A baby, a knitted cardigan - same thing.
|Several months later: the "northern shores" knitted cardigan.|
This is the first garment I've ever knit. It's not far off being the first proper thing I've knit at all - it's certainly the most ambitious, once I had a hat (acrylic, itchy and too big) and a fairly simple shawl out of the way. When I set myself the challenge I had no idea whether I would really manage to finish it, and I can hardly believe I actually did. But once I'd started, I couldn't stop - there was a momentum, a journey to be seen through to the bitter end, painful narrow tubes notwithstanding. See? Sleeve knitting, childbirth - same thing*.
* OK, not exactly. On balance, labour did hurt slightly more. But knitting the sleeves went on a lot longer and was considerably more boring.
|Blocking on New Year's Day|
As the cardigan slowly progressed, getting bulkier to carry around as time went on, I felt myself growing along with it, learning skills and techniques and didn't know I was capable of. Now it's finished I feel a weirdly emotional but very real connection with it. I suspect this might be inherent to knitting as a craft: where sewing is about the technicalities of architecture and construction, knitting is more like nurturing something into being, with a heavy investment of time and patience. Very much like the parallel worlds of work and full-time childcare - neither without its frustrations, but both hugely, if differently, rewarding.

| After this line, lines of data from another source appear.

Definition text : Type := list ascii.
Definition txt : string → text := String.list_ascii_of_string.
Definition str : text → string := String.string_of_list_ascii.

(** ** The patterns *)

(** What follows a prefix of white space, the longest prefix first: the ways to match
    [\s*]. *)
Fixpoint ws_suffixes (l : text) : list text :=
  match l with
  | [] => [l]
  | a :: l1 =>
      if ws1 a then ws_suffixes l1 ++ [l] else
      match l1 with
      | [] => [l]
      | b :: l2 =>
          if ws2 a b then ws_suffixes l2 ++ [l] else
          match l2 with
          | [] => [l]
          | c :: l3 => if ws3 a b c then ws_suffixes l3 ++ [l] else [l]
          end
      end
  end.

Definition skip_ws (l : text) : text := hd l (ws_suffixes l).

(** [\s*\}\}]: white space has no brace. *)
Definition closes (l : text) : option text :=
  match skip_ws l with
  | a :: b :: r => if is_char "}" a && is_char "}" b then Some r else None
  | _ => None
  end.

(** [([\s\S]+?)\s*\}\}]: the shortest group. *)
Fixpoint lazy_group (l : text) : option (text * text) :=
  match l with
  | [] => None
  | a :: l' =>
      match closes l' with
      | Some r => Some ([a], r)
      | None => '(g, r) ← lazy_group l'; Some (a :: g, r)
      end
  end.

Definition opens (l : text) : option text :=
  match l with
  | a :: b :: r => if is_char "{" a && is_char "{" b then Some r else None
  | _ => None
  end.
Lemma journal_wf_nil session k : journal_wf session k [].
Proof. by split; constructor. Qed.

Lemma journal_wf_cons session k e l :
  journal_wf session k (e :: l) ↔ entry_ok session e ∧ (k < e_seq e)%Z ∧ journal_wf session (e_seq e) l.
Proof.
  split.
  - intros [Hs Ho Ha]. apply StronglySorted_inv in Hs as [Hs Hl]. apply Forall_cons in Ho as [? ?].
    apply Forall_cons in Ha as [? ?]. split; [done|]. split; [done|]. by split.
  - intros (Ho & Hk & [Hs Hf Ha]). split; [by constructor|by constructor|]. constructor; [done|].
    eapply Forall_impl; [exact Ha|]. simpl. lia.
Qed.

Lemma journal_wf_sublist session k l l' : l' `sublist_of` l → journal_wf session k l → journal_wf session k l'.
Proof.
  intros Hsub. revert k. induction Hsub as [|e l1 l2 Hsub IH|e l1 l2 Hsub IH]; intros k; [done|..].
  - rewrite !journal_wf_cons. intros (? & ? & ?). auto.
  - rewrite journal_wf_cons. intros (_ & Hk & Hw). apply IH in Hw as [? ? Ha]. split; [done..|].
    eapply Forall_impl; [exact Ha|]. simpl. lia.
Qed.

Lemma journal_wf_snoc session k l e :
  journal_wf session k l → entry_ok session e → (k < e_seq e)%Z → Forall (λ x, seq_lt x e) l →
  journal_wf session k (l ++ [e]).
Proof.
  intros Hw He Hk Hl. revert k Hw Hk. induction Hl as [|x l Hx _ IH]; intros k; simpl; rewrite !journal_wf_cons.
  - intros _ Hk. split_and!; [done|done|apply journal_wf_nil].
  - intros (? & ? & ?) Hk. split_and!; [done..|]. by apply IH.
Qed.

Lemma parse_line_Some session k line e :
  parse_line session k line = Some e → entry_ok session e ∧ (k < e_seq e)%Z ∧ line = Some (read_of e).
Proof.
  unfold parse_line. intros (l & -> & (s & Es & (u & Eu & H)%bind_Some)%bind_Some)%bind_Some.
  case_match eqn:E; [|done]. simplify_eq/=. split_bools. split_and!; [done|done|].
  destruct l. simpl in *. by subst.
Qed.

Lemma parse_line_of session k e :
  entry_ok session e → (k < e_seq e)%Z → parse_line session k (Some (read_of e)) = Some e.
Proof.
  intros [Hs Ho] Hk. unfold parse_line. simpl. rewrite bool_decide_true by by rewrite Hs.
  rewrite Ho. rewrite (proj2 (Z.leb_gt _ _) Hk). simpl. destruct e; simpl in *. by subst.
Qed.

Notation lines l := (map (λ e, Some (read_of e)) l).

Lemma line_read session e : entry_ok session e → plain_entry e → line_of e = read_of e.
Proof.
  intros [_ Ho] Hp. unfold line_of, read_of. f_equal. apply parse_json; [exact Hp|]. by destruct (e_update e).
Qed.


(** Reading back what was written. *)
Lemma parse_lines_of session k l : journal_wf session k l → parse_lines session k (lines l) = (l, false).
Proof.
  revert k. induction l as [|e l IH]; intros k; [done|]. rewrite journal_wf_cons. intros (Ho & Hk & Hw).
  simpl lines. cbn [parse_lines]. rewrite parse_line_of by done. by rewrite IH.
Qed.
Inductive Event :=
| ELaunch (handler : nat) (sessionId : string) (config : SessionConfig)       (* until the agent starts *)
| EStarted (handler : nat)                                                    (* the agent has started *)
| ELaunchFailed (handler : nat)
| EMode (sessionId : string) (mode : SessionAgentMode)
| EAsk (handler : nat) (toolName : string) (input : record) (toolUseId : string) (decisionReason : option string) (now : Z)
| ERespond (sessionId requestId : string) (behavior : Behavior) (message : option string)
| ETimeout (call : nat)
| EAbort (call : nat)
| EEnded (sessionId : string)                                                 (* the session has ended *)
| ERemoved (sessionId : string).                                              (* after its teardown *)

Definition step (st : Sys) (e : Event) : Sys :=
  match e with
  | ELaunch h sessionId config =>
      if bool_decide (is_Some (jm_get h (handlers st))) then st
      else setSessionMode sessionId (defaultSessionAgentMode config)
             (set_manager (jm_set h (sessionId, config) (handlers st)) (sessions st) st)
  | EStarted h =>
      match jm_get h (handlers st) with
      | Some (sessionId, config) => set_manager (handlers st) (jm_set sessionId config (sessions st)) st
      | None => st
      end
  | ELaunchFailed h =>
      match jm_get h (handlers st) with Some (sessionId, _) => clearSessionMode sessionId st | None => st end
  | EMode sessionId mode =>
      if bool_decide (is_Some (jm_get sessionId (sessions st))) then setSessionMode sessionId mode st else st
  | EAsk h toolName input toolUseId decisionReason now =>
      match jm_get h (handlers st) with
      | Some (sessionId, config) =>
          canUseTool sessionId (config_of sessionId config st) toolName input toolUseId decisionReason now st
      | None => st
      end
  | ERespond sessionId requestId behavior message => respond_command sessionId requestId behavior message st
  | ETimeout call => timed_out call st
  | EAbort call => aborted call st
  | EEnded sessionId => rejectPendingPermissions sessionId st
  | ERemoved sessionId => clearSessionMode sessionId (set_manager (handlers st) (jm_delete sessionId (sessions st)) st)
  end.
(* ===== verification/RelaySessions.v ===== *)
(** * Relay sessions of the daemon's bridge (packages/daemon/src/relay/
    bridge-relay-sessions.ts, bridge-constants.ts, relay-control-frames.ts)

    A session holds the key agreed with one browser, the number of the last envelope
    sent and the window of the numbers received.  The map of sessions is bounded and
    idle sessions leave it. *)

From S2P Require Import Prelude JsString JsMap Json Noise.
From stdpp Require Import prelude strings list.
From Stdlib Require Import ZArith Lia Ascii.

Open Scope Z_scope.

Definition RECONNECT_BASE_MS : Z := 1000.
Definition RECONNECT_MAX_MS : Z := 30000.
Definition DEFAULT_MAX_PENDING_OUTBOUND : Z := 500.
Definition DEFAULT_MAX_PENDING_OUTBOUND_BYTES : Z := 4 * 1048576.
Definition ISSUE_FAILURE_THRESHOLD : Z := 5.
Definition CIRCUIT_BREAKER_MS : Z := 60000.
Definition RELAY_REPLAY_WINDOW : Z := 1024.
Definition RELAY_KEY_ROTATE_AFTER_MESSAGES : Z := 250.
Definition RELAY_SESSION_IDLE_TTL_MS : Z := 15 * 60000.

(** ** bridge-relay-sessions.ts *)

Record RelaySession := {
  rs_key : string; rs_profile : RelayHandshakeProfile; rs_sessionId : string; rs_epoch : Z;
  txSeq : Z; rxHighestSeq : Z; rxSeenSeq : list Z; lastActivityAt : Z; keyRotationRequested : bool
}.

Definition createRelaySessionState (seed : DerivedRelaySession) (now : Z) : RelaySession :=
  {| rs_key := ds_key seed; rs_profile := ds_profile seed; rs_sessionId := ds_sessionId seed; rs_epoch := ds_epoch seed;
     txSeq := 0; rxHighestSeq := 0; rxSeenSeq := []; lastActivityAt := now; keyRotationRequested := false |}.

Definition with_rx (highest : Z) (seen : list Z) (s : RelaySession) : RelaySession :=
  {| rs_key := rs_key s; rs_profile := rs_profile s; rs_sessionId := rs_sessionId s; rs_epoch := rs_epoch s;
     txSeq := txSeq s; rxHighestSeq := highest; rxSeenSeq := seen; lastActivityAt := lastActivityAt s;
     keyRotationRequested := keyRotationRequested s |}.
Definition with_tx (tx now : Z) (s : RelaySession) : RelaySession :=
  {| rs_key := rs_key s; rs_profile := rs_profile s; rs_sessionId := rs_sessionId s; rs_epoch := rs_epoch s;
     txSeq := tx; rxHighestSeq := rxHighestSeq s; rxSeenSeq := rxSeenSeq s; lastActivityAt := now;
     keyRotationRequested := keyRotationRequested s |}.
Definition with_rotation (s : RelaySession) : RelaySession :=
  {| rs_key := rs_key s; rs_profile := rs_profile s; rs_sessionId := rs_sessionId s; rs_epoch := rs_epoch s;
     txSeq := txSeq s; rxHighestSeq := rxHighestSeq s; rxSeenSeq := rxSeenSeq s; lastActivityAt := lastActivityAt s;
     keyRotationRequested := true |}.

(** The smallest number of the window below [highest]. *)
Definition window_floor (highest : Z) : Z := Z.max 1 (highest - RELAY_REPLAY_WINDOW + 1).

Definition acceptInboundRelaySeq (s : RelaySession) (seq : Z) : bool * RelaySession :=
  if seq <? 1 then (false, s)
  else if bool_decide (seq ∈ rxSeenSeq s) then (false, s)
  else if rxHighestSeq s + RELAY_REPLAY_WINDOW <? seq then (false, s)
  else if seq <? window_floor (rxHighestSeq s) then (false, s)
  else
    let seen := set_add seq (rxSeenSeq s) in
    let highest := if rxHighestSeq s <? seq then seq else rxHighestSeq s in
    let pruneBelow := window_floor highest in
    (true, with_rx highest (List.filter (λ x, negb (x <? pruneBelow)) seen) s).

Definition idle (now idleTtlMs : Z) (s : RelaySession) : bool := idleTtlMs <? now - lastActivityAt s.
Definition pruneIdleRelaySessions (sessions : list (string * RelaySession)) (now idleTtlMs : Z) :
    list (string * RelaySession) := jm_filter (λ _ s, negb (idle now idleTtlMs s)) sessions.

(** The session id of [keys().next().value]: an empty one ends the loop. *)
Fixpoint evict_oldest (maxEntries : Z) (sessions : list (string * RelaySession)) : list (string * RelaySession) :=
  match sessions with
  | [] => []
  | (sessionId, _) :: rest =>
      if (maxEntries <? jm_size sessions) && truthy_str sessionId then evict_oldest maxEntries rest else sessions
  end.
Definition enforceRelaySessionCapacity (sessions : list (string * RelaySession)) (maxEntries now idleTtlMs : Z) :
    list (string * RelaySession) := evict_oldest maxEntries (pruneIdleRelaySessions sessions now idleTtlMs).

(** What the bridge sends to the relay.  [Envelope] stands for the text
    [encryptEnvelope] makes of its arguments with the random iv it draws. *)
Inductive Outbound :=
| Envelope (key : string) (profile : RelayHandshakeProfile) (sessionId : string) (epoch seq : Z) (plaintext : string)
| KeyUpdateRequired (sessionId : string) (nextEpoch : Z)
| KexResponseV2 (response : ResponseFrameV2)
| KexResponseV3 (response : ResponseFrameV3)
| PairingReply (payload : json).

Definition wire `{Crypto} (iv : string) (o : Outbound) : option string :=
  match o with
  | Envelope key profile sessionId epoch seq plaintext => Some (encryptEnvelope iv key plaintext profile sessionId epoch seq)
  | _ => None
  end.

Definition sendToRelaySession (s : RelaySession) (payload : string) (now : Z) : RelaySession * Outbound :=
  let s := with_tx (txSeq s + 1) now s in
  (s, Envelope (rs_key s) (rs_profile s) (rs_sessionId s) (rs_epoch s) (txSeq s) payload).

(** One iteration of the loop of [sendToAllRelaySessions]. *)
Definition send_and_rotate (keyRotateAfterMessages : Z) (payload : string) (now : Z) (s : RelaySession) :
    RelaySession * list Outbound :=
  let '(s, envelope) := sendToRelaySession s payload now in
  if negb (keyRotationRequested s) && (keyRotateAfterMessages <=? txSeq s)
  then (with_rotation s, [envelope; KeyUpdateRequired (rs_sessionId s) (rs_epoch s + 1)])
  else (s, [envelope]).

Fixpoint send_each (keyRotateAfterMessages : Z) (payload : string) (now : Z) (sessions : list (string * RelaySession)) :
    list (string * RelaySession) * list Outbound :=
  match sessions with
  | [] => ([], [])
  | (sessionId, s) :: rest =>
      let '(s', out) := send_and_rotate keyRotateAfterMessages payload now s in
      let '(rest', outs) := send_each keyRotateAfterMessages payload now rest in
      ((sessionId, s') :: rest', out ++ outs)
  end.

Definition sendToAllRelaySessions (sessions : list (string * RelaySession)) (payload : string)
    (keyRotateAfterMessages now idleTtlMs : Z) : list (string * RelaySession) * list Outbound :=
  send_each keyRotateAfterMessages payload now (pruneIdleRelaySessions sessions now idleTtlMs).

(** ** relay-control-frames.ts *)

Record PairingOfferRequest := { po_requestId : string; po_ttlSeconds : option Z; po_clientChannelPublicKey : string }.
Record PairingRedeemRequest := {
  pr_requestId : string; pr_offerId : string; pr_encIv : string; pr_encTag : string; pr_encCiphertext : string
}.

Inductive RelayControlFrame :=
| RelayStatus (frame : record)
| RelayKeyUpdateRequired (sessionId : string) (nextEpoch : json).

(** [isRelayControlFrame], with the frame read. *)
Definition isRelayControlFrame (v : json) : option RelayControlFrame :=
  f ← as_record v;
  if is_str (field f "type") "relay_status" then Some (RelayStatus f)
  else if is_str (field f "type") "relay_key_update_required" && is_number (field f "nextEpoch") then
    sessionId ← as_string (field f "sessionId");
    nextEpoch ← field f "nextEpoch";
    Some (RelayKeyUpdateRequired sessionId nextEpoch)
  else None.

Definition ttl_valid (ttl : option json) : bool :=
  match ttl with
  | None => true
  | Some v => match as_int (Some v) with Some n => (30 <=? n) && (n <=? 3600) | None => false end
  end.

Definition parsePairingOfferRequestFrame (v : json) : option PairingOfferRequest :=
  f ← as_record v;
  if negb (is_str (field f "type") "relay_pairing_offer_request") then None else
  requestId ← as_string (field f "requestId");
  if negb (nonblank requestId) then None
  else if negb (ttl_valid (field f "ttlSeconds")) then None else
  clientChannelPublicKey ← as_string (field f "clientChannelPublicKey");
  if negb (nonblank clientChannelPublicKey) then None else
  Some {| po_requestId := requestId; po_ttlSeconds := as_int (field f "ttlSeconds");
          po_clientChannelPublicKey := clientChannelPublicKey |}.

Definition parsePairingRedeemRequestFrame (v : json) : option PairingRedeemRequest :=
  f ← as_record v;
  if negb (is_str (field f "type") "relay_pairing_redeem_request") then None else
  requestId ← as_string (field f "requestId");
  offerId ← as_string (field f "offerId");
  encIv ← as_string (field f "encIv");
  encTag ← as_string (field f "encTag");
  encCiphertext ← as_string (field f "encCiphertext");
  if forallb nonblank [requestId; offerId; encIv; encTag; encCiphertext]
  then Some {| pr_requestId := requestId; pr_offerId := offerId; pr_encIv := encIv; pr_encTag := encTag;
               pr_encCiphertext := encCiphertext |}
  else None.

(** ** The window: what it promises *)

(** The specification keeps every number accepted so far. *)
Definition highest_of (accepted : list Z) : Z := fold_right Z.max 0 accepted.
Definition spec_accept (accepted : list Z) (seq : Z) : bool :=
  (1 <=? seq) && negb (bool_decide (seq ∈ accepted)) &&
  (seq <=? highest_of accepted + RELAY_REPLAY_WINDOW) && (window_floor (highest_of accepted) <=? seq).

Fixpoint spec_run (accepted : list Z) (seqs : list Z) : list bool :=
  match seqs with
  | [] => []
  | seq :: seqs =>
      let ok := spec_accept accepted seq in ok :: spec_run (if ok then seq :: accepted else accepted) seqs
  end.

Fixpoint window_run (s : RelaySession) (seqs : list Z) : list bool * RelaySession :=
  match seqs with
  | [] => ([], s)
  | seq :: seqs => let '(ok, s) := acceptInboundRelaySeq s seq in
                   let '(oks, s) := window_run s seqs in (ok :: oks, s)
  end.

(** The window [s] holds what the history [accepted] leaves in it. *)
Record window_of (accepted : list Z) (s : RelaySession) : Prop := {
  wo_highest : rxHighestSeq s = highest_of accepted;
  wo_seen : ∀ x, x ∈ rxSeenSeq s ↔ x ∈ accepted ∧ window_floor (highest_of accepted) ≤ x;
  wo_nodup : NoDup (rxSeenSeq s);
  wo_pos : ∀ x, x ∈ accepted → 1 ≤ x
}.

Lemma highest_nonneg l : 0 ≤ highest_of l.
Proof. induction l; simpl; lia. Qed.
Lemma highest_ge l x : x ∈ l → x ≤ highest_of l.
Proof. induction l; simpl; [by intros ?%elem_of_nil|]. intros [->|?]%elem_of_cons; [lia|]. specialize (IHl H). lia. Qed.

Lemma floor_mono a b : a ≤ b → window_floor a ≤ window_floor b.
Proof. unfold window_floor. lia. Qed.

Lemma elem_of_filter_bool {A} (p : A → bool) (l : list A) x : x ∈ List.filter p l ↔ x ∈ l ∧ p x = true.
Proof. by rewrite !list_elem_of_In, filter_In. Qed.

Lemma NoDup_filter_bool {A} (p : A → bool) (l : list A) : NoDup l → NoDup (List.filter p l).
Proof.
  induction 1 as [|x l Hx _ IH]; simpl; [constructor|]. destruct (p x); [|done].
  constructor; [|done]. rewrite elem_of_filter_bool. tauto.
Qed.

(** The implementation decides as the specification, and keeps representing it. *)
Lemma accept_refines accepted s seq : window_of accepted s →
  (acceptInboundRelaySeq s seq).1 = spec_accept accepted seq ∧
  window_of (if spec_accept accepted seq then seq :: accepted else accepted) (acceptInboundRelaySeq s seq).2.
Proof.
  intros [Hh Hs Hn Hp]. unfold acceptInboundRelaySeq, spec_accept. rewrite <- Hh.
  destruct (seq <? 1) eqn:E1; split_bools.
  { rewrite (proj2 (Z.leb_gt _ _)) by lia. done. }
  rewrite (proj2 (Z.leb_le 1 seq)) by lia. cbn [andb].
  destruct (Z.lt_ge_cases (rxHighestSeq s + RELAY_REPLAY_WINDOW) seq) as [E2|E2].
  { assert (seq ∉ rxSeenSeq s) as Hnot. { rewrite Hs. intros [Hin _]. apply highest_ge in Hin. unfold RELAY_REPLAY_WINDOW in E2. lia. }
    rewrite (bool_decide_eq_false_2 (seq ∈ rxSeenSeq s)) by done. rewrite (proj2 (Z.ltb_lt _ _)) by lia.
    rewrite (proj2 (Z.leb_gt seq _)) by lia. rewrite andb_false_r. done. }
  rewrite (proj2 (Z.ltb_ge _ _)) by lia. rewrite (proj2 (Z.leb_le seq _)) by lia. rewrite andb_true_r.
  destruct (Z.lt_ge_cases seq (window_floor (rxHighestSeq s))) as [E3|E3].
  { rewrite (proj2 (Z.leb_gt _ seq)) by lia. rewrite andb_false_r. rewrite (proj2 (Z.ltb_lt _ _)) by lia.
    by destruct (bool_decide _). }
  rewrite (proj2 (Z.leb_le _ seq)) by lia. rewrite andb_true_r, (proj2 (Z.ltb_ge _ _)) by lia.
  assert (bool_decide (seq ∈ rxSeenSeq s) = bool_decide (seq ∈ accepted)) as ->.
  { apply bool_decide_ext. rewrite Hs, <- Hh. naive_solver lia. }
  destruct (bool_decide (seq ∈ accepted)) eqn:E4; split_bools; [done|]. cbn [negb fst snd]. split; [done|].
  assert ((if rxHighestSeq s <? seq then seq else rxHighestSeq s) = Z.max seq (highest_of accepted)) as Em.
  { rewrite Hh. destruct (Z.ltb_spec (highest_of accepted) seq); lia. }
  rewrite Em. pose proof (floor_mono (highest_of accepted) (Z.max seq (highest_of accepted)) ltac:(lia)).
  split; cbn [rxHighestSeq rxSeenSeq with_rx highest_of fold_right]; fold (highest_of accepted).
  - done.
  - intros x. rewrite elem_of_filter_bool, elem_of_set_add, elem_of_cons, Hs, negb_true_iff, Z.ltb_ge. naive_solver lia.
  - by apply NoDup_filter_bool, NoDup_set_add.
  - intros x [->|?]%elem_of_cons; auto.
Qed.

(** Distinct integers of an interval are at most as many as the interval holds. *)
Lemma interval_bound (l : list Z) lo n : NoDup l → (∀ x, x ∈ l → lo ≤ x < lo + Z.of_nat n) → (length l ≤ n)%nat.
Proof.
  intros Hnd Hin.
  assert (length l ≤ length (seqZ lo (Z.of_nat n)))%nat as Hle; [|by rewrite length_seqZ, Nat2Z.id in Hle].
  apply submseteq_length, NoDup_submseteq; [done|]. intros x Hx. apply elem_of_seqZ. auto.
Qed.

(** C26: The replay window is a bounded implementation of an unbounded promise: on every
    sequence of numbers a fresh session accepts exactly those the specification that
    remembers every accepted number accepts (at least 1, never accepted before, at
    most 1024 above and less than 1024 below the highest accepted), while it keeps at
    most 1024 of them. *)
Theorem window_refines seed now seqs :
  let '(oks, s) := window_run (createRelaySessionState seed now) seqs in
  oks = spec_run [] seqs ∧ (length (rxSeenSeq s) ≤ Z.to_nat RELAY_REPLAY_WINDOW)%nat.
Proof.
  assert (window_of [] (createRelaySessionState seed now)) as Hw.
  { split; simpl; [done| |constructor|]; intros x; [split; [by intros ?%elem_of_nil|intros [?%elem_of_nil _]; done]|].
    by intros ?%elem_of_nil. }
  revert Hw. generalize (createRelaySessionState seed now) as s, (@nil Z) as accepted.
  induction seqs as [|seq seqs IH]; intros s accepted Hw; simpl.
  - split; [done|]. destruct Hw as [Hh Hs Hn Hp].
    apply (interval_bound _ (highest_of accepted - RELAY_REPLAY_WINDOW + 1)); [done|].
    intros x [Hx1 Hx2]%Hs. apply highest_ge in Hx1. unfold window_floor, RELAY_REPLAY_WINDOW in *. lia.
  - destruct (accept_refines accepted s seq Hw) as [Hok Hw'].
    destruct (acceptInboundRelaySeq s seq) as [ok s']. simpl in *. subst ok.
    specialize (IH s' _ Hw'). destruct (window_run s' seqs) as [oks s'']. destruct IH as [-> ?]. done.
Qed.
(* ===== verification/Bridge.v ===== *)
(** * The relay bridge of the daemon (packages/daemon/src/relay/daemon-relay-bridge.ts,
    bridge-backoff.ts, bridge-errors.ts)

    [DaemonRelayBridge] keeps a pair of sockets, to the daemon and to the relay, and
    passes frames between them: what the daemon says is encrypted for every relay
    session, what a session's browser says is decrypted and given to the daemon.  When
    a socket closes it connects again.

    [Bridge] is the state of the object, [Event] what can happen to it and [step] what
    the code does then.  A method cut at an await leaves a [Task]; [Answered] resumes
    it, in any order with other events, as a promise may.  Two methods may be in
    progress at the same time, as in the code.  A socket is a number; the handlers
    that [installSocketHandlers] attaches know the pair they were given, not the
    fields of the object.  Random values and the time are arguments of the events.  An
    error is kept by its code. *)

From S2P Require Import Prelude JsString JsMap Json JsonText Noise RelaySessions PairingChannel.
From stdpp Require Import prelude strings list.
From Stdlib Require Import ZArith Lia Ascii.

Open Scope Z_scope.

The pattern is the caramel cardigan by Isabella Kraemer, a free download on Ravelry. The whole thing is knit top-down in one piece; it hangs loose and a bit slouchy, no buttons or other fastenings needed. This all appealed as it sounded manageable for a relative beginner. In addition to the other things I'd not done before - sleeves, a whole garment for actual wearing - the stripes were about as much more challenge as I could handle. In the end, it was just right; I felt stretched, but not beyond the limits of my knitting abilities. And having never seen an item of clothing come together like this before, I find the anatomy of the finished article fascinating. This is the underarm point where the raglan 'seam' (actually just a stitch pattern) meets the side 'seam':
Apparently there's a common knitters' complaint about raglan patterns that don't have an underarm gusset, because you're very likely to end up with a small hole at this point where things join. Maybe you can see, there is indeed a hole. I don't really care, it's good enough for me, but I'm intrigued now to discover what different methods are out there.
Here you can see very clearly where I wove in the ends after changing stripe colours all down the inside front of the cardigan:
If I'm going to try stripes again, I need to figure out how to carry yarn up the side of the work so there are less ends to sew in. But it's not visible on the outside, so for me it's not a big deal. When it came to joining in a new ball of yarn in the middle of a row - well actually, this is something my knitting book says not to do, as it'll show. But I wanted to use each ball of yarn up to the very end in order to not run out, so I wove the yarn in as I went and think it worked fine. Although it is visible, you really need to be looking. Here's an example seen from the inside, where the bumpy little stitches are:
Here I am pointing out the same join seen from the right side. You have to know it's there!
By the way, I'm really pleased with how even my stitches are :-) I did struggle slightly with the sleeves - not surprisingly, as this was my first time ever using double-pointed needles, and doing so with the whole body of the cardigan attached to one end didn't make it easier. I'm happy enough with the result, but as you can see there are some handmade-hallmark holes here and there, and my cuff bind off is a wavy mess. I'm not sure why in either case, but again, I'm just so pleased to have accomplished the whole thing that it's ok.
When I'd just finished it and those sleeves were fresh in my mind, I could imagine how one might say "never again". But not really, not for me. I was already looking forward to the next thing, and suddenly with far less fear of cables and bobbles and the rest. It seems - miraculously but not exactly unexpectedly - that making this cardigan has turned me into a real, proper knitter.
It's myself, the same but different.
So cool. Let's do it again!
Seriously. Just like babies*.
* Except that it's not actually possible to have too many handknit cardigans, is it?